5) White Cannellini Beans
If you are on a vegetarian or vegan diet, beans are one of the best sources of protein to include in your meal-plan. White Cannellini beans, in particular, are packed with soluble dietary fibers that improve digestion and absorption of sugars into the blood stream. This in turn helps to improve the body’s ability to control blood sugar levels. A study that was conducted by the University of Toronto showed that people who consumed a cup of this bean on a daily basis for three months managed to lower their A1C level (a blood test that measures your blood sugar levels) twice as much as another group of people who consumed whole grains for the same period.
Spinach is one of the leafy nutrient-packed vegetables that you can use to meet your daily requirement of vitamins, minerals, and other essential nutrients. A recent British study showed that people who consume more than one serving of spinach per day and other leafy greens reduced the risk of getting diabetes by 14%. Some of the minerals that you will get from spinach include potassium, zinc, folate, and magnesium.
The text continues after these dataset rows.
Ltac inv_go :=
  lazymatch goal with
  | |- inv_step _ (ret _) ?Q =>
      first [is_evar Q; apply (inv_ret _ _ (λ _, True)); exact Logic.I
            | apply inv_ret; try exact Logic.I]
  | |- inv_step _ fail _ => apply inv_fail
  | |- inv_step _ (bind _ _) _ =>
      eapply inv_bind; [inv_go | intros ? ?; inv_go]
  | |- inv_step _ (query _ _) ?Q =>
      first [is_evar Q; apply inv_query | apply inv_query_any]
  | |- inv_step _ (call _ _) _ => apply inv_call
  | |- inv_step _ (new_Gate _) _ => apply inv_new
  | |- inv_step _ (at_ _ _) ?Q =>
      first [is_evar Q; apply inv_at
            | eapply inv_weaken; [apply inv_at | done]]
  | |- inv_step _ (for_loop _ _) _ =>
      apply inv_for_loop; [inv_go | intros ?; inv_go]
  | |- inv_step _ (for_each _ _ _) _ =>
      apply inv_for_each; intros ? ? ?; inv_go
  | |- inv_step _ (map_M _ _) _ =>
      inv_post_true_list; apply inv_map_M; intros ? ?; inv_go
  | |- inv_step _ (dup_gate _ _) _ => unfold dup_gate; inv_go
  | |- inv_step _ (dup_input _ _) _ => unfold dup_input; inv_go
  | |- inv_step _ (dup_output _ _) _ => unfold dup_output; inv_go
  | |- inv_step _ (move_inverter _) _ => unfold move_inverter; inv_go
  | |- inv_step _ (change_inputs _ _) _ => unfold change_inputs; inv_go
  | |- inv_step _ (setDepth _ _ _) _ => apply inv_setDepth
  | |- inv_step _ (newInput _ _ _ _) _ => unfold newInput; inv_go
  | |- inv_step _ (swapDriver _ _ _ _) _ => unfold swapDriver; inv_go
  | |- inv_step _ (swap_output_rails _ _) _ => unfold swap_output_rails; inv_go
  | |- inv_step _ (if ?b then _ else _) _ =>
      inv_post_true; destruct b eqn:?; inv_go
  | |- inv_step _ (match ?x with _ => _ end) _ =>
      inv_post_true; destruct x eqn:?; inv_go
  | |- _ => idtac
  end.

(** *** Clearing the inverters: the loops after the duplication *)



Lemma isInputInverting_clear_other j k g :
  isInputInverting j g = false → isInputInverting j (setInputNonInverting k g) = false.
Proof.
  unfold isInputInverting, setInputNonInverting. simpl. intros H.
  destruct (decide (k = j)) as [->|Hne].
  - destruct (decide (j < length (inputInverters g))%nat).
    + by rewrite list_lookup_insert_eq.
    + by rewrite list_insert_ge by lia.
  - by rewrite list_lookup_insert_ne.
Qed.


Lemma remFollow_frame p g :
  remFollow p g = set_followingGates (followingGates (remFollow p g)) g.
Proof. destruct p, g; reflexivity. Qed.

Lemma newFollow_frame p g :
  newFollow p g = set_followingGates (followingGates (newFollow p g)) g.
Proof. destruct p, g; reflexivity. Qed.

Lemma remFollow_inputs p g : inputs (remFollow p g) = inputs g.
Proof. by rewrite remFollow_frame. Qed.
Lemma remFollow_inputInverters p g :
  inputInverters (remFollow p g) = inputInverters g.
Proof. by rewrite remFollow_frame. Qed.
Lemma remFollow_outputInverter p g :
  outputInverter (remFollow p g) = outputInverter g.
Proof. by rewrite remFollow_frame. Qed.
Lemma remFollow_complementaryGate p g :
  complementaryGate (remFollow p g) = complementaryGate g.
Proof. by rewrite remFollow_frame. Qed.
Lemma remFollow_gateFunction p g :
  gateFunction (remFollow p g) = gateFunction g.
Proof. by rewrite remFollow_frame. Qed.
Lemma remFollow_gatePlacement p g :
  gatePlacement (remFollow p g) = gatePlacement g.
Proof. by rewrite remFollow_frame. Qed.
Lemma remFollow_isInputInverting j p g :
  isInputInverting j (remFollow p g) = isInputInverting j g.
Proof. unfold isInputInverting. by rewrite remFollow_inputInverters. Qed.

Lemma newFollow_inputs p g : inputs (newFollow p g) = inputs g.
Proof. by rewrite newFollow_frame. Qed.
Lemma newFollow_inputInverters p g :
  inputInverters (newFollow p g) = inputInverters g.
Proof. by rewrite newFollow_frame. Qed.
Lemma newFollow_outputInverter p g :
  outputInverter (newFollow p g) = outputInverter g.
Proof. by rewrite newFollow_frame. Qed.
Lemma newFollow_complementaryGate p g :
  complementaryGate (newFollow p g) = complementaryGate g.
Proof. by rewrite newFollow_frame. Qed.
Lemma newFollow_gateFunction p g :
  gateFunction (newFollow p g) = gateFunction g.
Proof. by rewrite newFollow_frame. Qed.
Lemma newFollow_gatePlacement p g :
  gatePlacement (newFollow p g) = gatePlacement g.
Proof. by rewrite newFollow_frame. Qed.
Lemma newFollow_isInputInverting j p g :
  isInputInverting j (newFollow p g) = isInputInverting j g.
Proof. unfold isInputInverting. by rewrite newFollow_inputInverters. Qed.

Lemma isInputInverting_set_inputs j v g :
  isInputInverting j (set_inputs v g) = isInputInverting j g.
Proof. reflexivity. Qed.
Lemma isInputInverting_set_depth j d g :
  isInputInverting j (set_depth d g) = isInputInverting j g.
Proof. reflexivity. Qed.
Lemma isInputInverting_set_followingGates j v g :
  isInputInverting j (set_followingGates v g) = isInputInverting j g.
Proof. reflexivity. Qed.
Lemma isInputInverting_set_outputInverter j b g :
  isInputInverting j (set_outputInverter b g) = isInputInverting j g.
Proof. reflexivity. Qed.
Lemma isInputInverting_set_complementaryGate j p g :
  isInputInverting j (set_complementaryGate p g) = isInputInverting j g.
Proof. reflexivity. Qed.

Create Rewrite HintDb gatefld.
Hint Rewrite isInputInverting_set_inputs isInputInverting_set_depth
  isInputInverting_set_followingGates isInputInverting_set_outputInverter
  isInputInverting_set_complementaryGate : gatefld.
Hint Rewrite remFollow_inputs remFollow_inputInverters remFollow_outputInverter
  remFollow_complementaryGate remFollow_gateFunction remFollow_gatePlacement
  remFollow_isInputInverting
  newFollow_inputs newFollow_inputInverters newFollow_outputInverter
  newFollow_complementaryGate newFollow_gateFunction newFollow_gatePlacement
  newFollow_isInputInverting : gatefld.

Ltac r_fin :=
  intros; autorewrite with gatefld; simpl;
  try done; try congruence;
  try (rewrite length_insert; congruence);
  try (apply isInputInverting_clear_other; auto);
  auto.

Ltac r_solve2 :=
  intros; eapply keeps_insert; [eassumption..|];
  unfold r_stay, r_clear; intros ? ? ? ?; destruct_and?;
  repeat split; r_fin.


Lemma for_go_inv (I : nat → heap → Prop) (bound : M nat) (body : nat → M unit) :
  (∀ h n h1, bound h = Some (n, h1) → h1 = h) →
  (∀ i h n x h', I i h → bound h = Some (n, h) → (i < n)%nat →
                 body i h = Some (x, h') → I (S i) h') →
  ∀ k i h x h', I i h → for_go bound body k i h = Some (x, h') →
    ∃ i' n, I i' h' ∧ bound h' = Some (n, h') ∧ (n ≤ i')%nat.
Proof.
  intros Hro Hbody. induction k as [|k IH]; intros i h x h' HI E; simpl in E.
  - apply bind_Some in E as (n & h1 & E1 & E2).
    pose proof (Hro _ _ _ E1) as ->.
    destruct (Nat.ltb_spec i n); [done|]. injection E2 as <- <-. eauto.
  - apply bind_Some in E as (n & h1 & E1 & E2).
    pose proof (Hro _ _ _ E1) as ->.
    destruct (Nat.ltb_spec i n).
    + apply bind_Some in E2 as (y & h2 & E2 & E3). eapply IH; [|exact E3].
      eapply Hbody; eauto.
    + injection E2 as <- <-. eauto.
Qed.

Lemma keeps_length n r h0 h : keeps n r h0 h → (n ≤ length h)%nat.
Proof. intros (? & ? & _). lia. Qed.





Lemma r_stay_refl a g : r_stay a g g.
Proof. done. Qed.

Lemma query_inv {A} (p : ptr) (f : Gate → A) h x h1 :
  query p f h = Some (x, h1) →
  h1 = h ∧ ∃ a g, p = Some a ∧ h !! a = Some g ∧ x = f g.
Proof.
  intros E. apply query_Some in E as (a & g & -> & Hg & [= -> ->]). eauto 6.
Qed.

Lemma call_inv (p : ptr) (f : Gate → Gate) h x h1 :
  call p f h = Some (x, h1) →
  ∃ a g, p = Some a ∧ h !! a = Some g ∧ h1 = <[a := f g]> h.
Proof.
  intros E. apply call_Some in E as (a & g & -> & Hg & [= -> ->]). eauto 6.
Qed.








(** *** The complementary buffers of the primary inputs *)

Lemma input_twin_keeps n a D h h' :
  keeps n (r_twin a D) h h' → (a < n)%nat → (D < n)%nat →
  input_twin h a D → input_twin h' a D.
Proof.
  intros (_ & _ & Hk) Ha HD (gI & gD & HgI & Hc & HgD & H1 & H2 & H3 & H4 & H5 & H6).
  destruct (Hk a gI Ha HgI) as (gI' & HgI' & HcI & _).
  destruct (Hk D gD HD HgD) as (gD' & HgD' & _ & HdD).
  destruct (HdD eq_refl) as (? & ? & ? & ? & ? & ?).
  exists gI', gD'. rewrite HcI by done. repeat split; congruence.
Qed.

Ltac fresh_addr :=
  repeat match goal with
         | H : ∃ h, _ ∧ _ = Some (length h) |- _ =>
             let h := fresh "hf" in
             let HI := fresh "HIf" in
             let E := fresh "Ef" in
             destruct H as (h & HI & E);
             apply keeps_length in HI
         end.

Ltac q_facts :=
  repeat match goal with
         | H : ∃ h a g, _ ∧ _ = Some a ∧ h !! a = Some g ∧ _ = _ |- _ =>
             let h := fresh "hq" in
             let a := fresh "aq" in
             let g := fresh "gq" in
             let HI := fresh "HIq" in
             let Ep := fresh "Epq" in
             let Hg := fresh "Hgq" in
             let Ex := fresh "Exq" in
             destruct H as (h & a & g & HI & Ep & Hg & Ex)
         | H : (λ _, _) _ |- _ => simpl in H
         end.

Ltac twin_solve :=
  intros; q_facts; fresh_addr;
  first
    [ by apply keeps_app
    | eapply keeps_insert; [eassumption..|];
      unfold r_twin; intros ? ? ? [? ?]; simplify_eq;
      split; intros; simplify_eq; try lia; try congruence;
      autorewrite with gatefld; simpl; auto ].

Lemma dup_input_twin_frame n a D h0 fuel p :
  p ≠ Some a → p ≠ Some D →
  inv_step (keeps n (r_twin a D) h0) (dup_input fuel p) (λ _, True).
Proof.
  intros Ha HD. unfold dup_input. inv_go; twin_solve.
Qed.

Lemma depth_only_refl h : depth_only h h.
Proof.
  split; [done|]. intros c g Hg. exists (depth g). rewrite Hg. by destruct g.
Qed.

Lemma setDepth_depth_only fuel p d h x h' :
  setDepth fuel p d h = Some (x, h') → depth_only h h'.
Proof.
  intros E. eapply (inv_setDepth (depth_only h)); [|apply depth_only_refl|exact E].
  intros h1 a g1 d' [Hl Hk] Hg1. split.
  { by rewrite length_insert. }
  intros c g Hg. destruct (Hk c g Hg) as (d0 & Hc).
  destruct (decide (a = c)) as [->|Hne].
  - exists d'. rewrite list_lookup_insert_eq by (by eapply lookup_lt_Some).
    assert (g1 = set_depth d0 g) as -> by congruence. done.
  - exists d0. by rewrite list_lookup_insert_ne.
Qed.

Lemma call_track (t : nat) (f : Gate → Gate) h x h' :
  call (Some t) f h = Some (x, h') →
  ∃ g, h !! t = Some g ∧ h' !! t = Some (f g) ∧ length h' = length h ∧
       ∀ c, c ≠ t → h' !! c = h !! c.
Proof.
  intros E. apply call_inv in E as (a & g & [= <-] & Hg & ->).
  exists g. split; [done|]. split.
  { apply list_lookup_insert_eq. by eapply lookup_lt_Some. }
  split; [by rewrite length_insert|].
  intros c Hc. by rewrite list_lookup_insert_ne.
Qed.

Lemma newInput_track fuel (t p : nat) b h x h' :
  newInput fuel (Some t) (Some p) b h = Some (x, h') →
  length h' = length h ∧
  (∃ g d, h !! t = Some g ∧ h' !! t = Some (set_depth d (add_input (Some p) b g))) ∧
  ∀ c g, c ≠ t → h !! c = Some g → ∃ d, h' !! c = Some (set_depth d g).
Proof.
  unfold newInput. intros E.
  apply bind_Some in E as (? & h1 & E1 & E).
  apply query_inv in E1 as (-> & _).
  apply bind_Some in E as (? & h1 & E1 & E).
  apply call_track in E1 as (g & Hg & Hg1 & Hl1 & Ho1).
  apply bind_Some in E as (? & h2 & E2 & E).
  apply call_track in E2 as (g1 & Hg1' & Hg2 & Hl2 & Ho2).
  assert (g1 = set_inputs (Some p :: inputs g) g) as -> by congruence.
  apply bind_Some in E as (dp & h3 & E3 & E).
  apply query_inv in E3 as (-> & _).
  apply bind_Some in E as (? & h3 & E3 & E). injection E as <- <-.
  apply setDepth_depth_only in E3 as [Hl3 Hk3].
  split; [congruence|]. split.
  - destruct (Hk3 _ _ Hg2) as (d & Hd). exists g, d. done.
  - intros c gc Hc Hgc. apply Hk3. rewrite Ho2, Ho1 by done. done.
Qed.

Lemma call_track2 (t o : nat) (f : Gate → Gate) gt go h x h' :
  call (Some t) f h = Some (x, h') → o ≠ t →
  h !! t = Some gt → h !! o = Some go →
  h' !! t = Some (f gt) ∧ h' !! o = Some go ∧ length h' = length h.
Proof.
  intros E Hne Ht Ho. apply call_track in E as (g & Hg & Hg' & Hl & Hoth).
  assert (g = gt) as -> by congruence.
  split; [done|]. split; [|done]. by rewrite Hoth.
Qed.

Lemma newInput_track2 fuel (t p o : nat) b gt go h x h' :
  newInput fuel (Some t) (Some p) b h = Some (x, h') → o ≠ t →
  h !! t = Some gt → h !! o = Some go →
  ∃ d d', h' !! t = Some (set_depth d (add_input (Some p) b gt)) ∧
          h' !! o = Some (set_depth d' go) ∧ length h' = length h.
Proof.
  intros E Hne Ht Ho.
  apply newInput_track in E as (Hl & (g & d & Hg & Hg') & Hoth).
  assert (g = gt) as -> by congruence.
  destruct (Hoth o go Hne Ho) as (d' & Hd'). eauto 6.
Qed.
Walnuts are the most famous tree nut in the world. They are rich in alpha-linolenic acid, a polyunsaturated fatty acid that lowers inflammation. As mentioned earlier, inflammation aggravates the adverse effects that diabetes has on your health and general wellbeing. Walnuts also contain omega-3 fatty acids, vitamin E, L-arginine, and other beneficial phytochemicals that have potent antioxidant, anticancer, cholesterol-lowering, and antiviral properties.
8) Collard Greens
This is a dark green leafy vegetable that is rich in vitamin C, which reduces inflammation and cortisol. Just like other cruciferous veggies, collard greens are a good source of alpha-lipoic acid that promotes the body’s ability to deal with stress. An extensive study that was conducted at Linus Pauling Institute at Oregon State University showed that alpha-lipoic acid strengthens nerves that are damaged by diabetic neuropathy as well as reducing your blood sugar.
This is a yellow spice that has been used as a powerful medicine in India and China for over 5,000 years. The traditional Indian diet usually comprises flour bread and white rice; both are rapidly absorbed into the blood stream resulting in a drastic increase in blood sugar. Turmeric has a potent impact on the level of blood sugar. Curcumin, one of the most active ingredients in turmeric, improves fat metabolism and reduces inflammation on pancreatic, kidney, muscle, and fat cells. Scientists are of the idea that these two positive effects help to enhance turmeric ability to reverse high blood sugar, high cholesterol, and insulin resistance. At the time of this writing it is also being explored for its potential anti-cancer effects.
Clearly, it is possible to manage and combat diabetes by making smart diet choices. Incorporate the above foods in your diet to revamp your health, productivity and diabetes free years!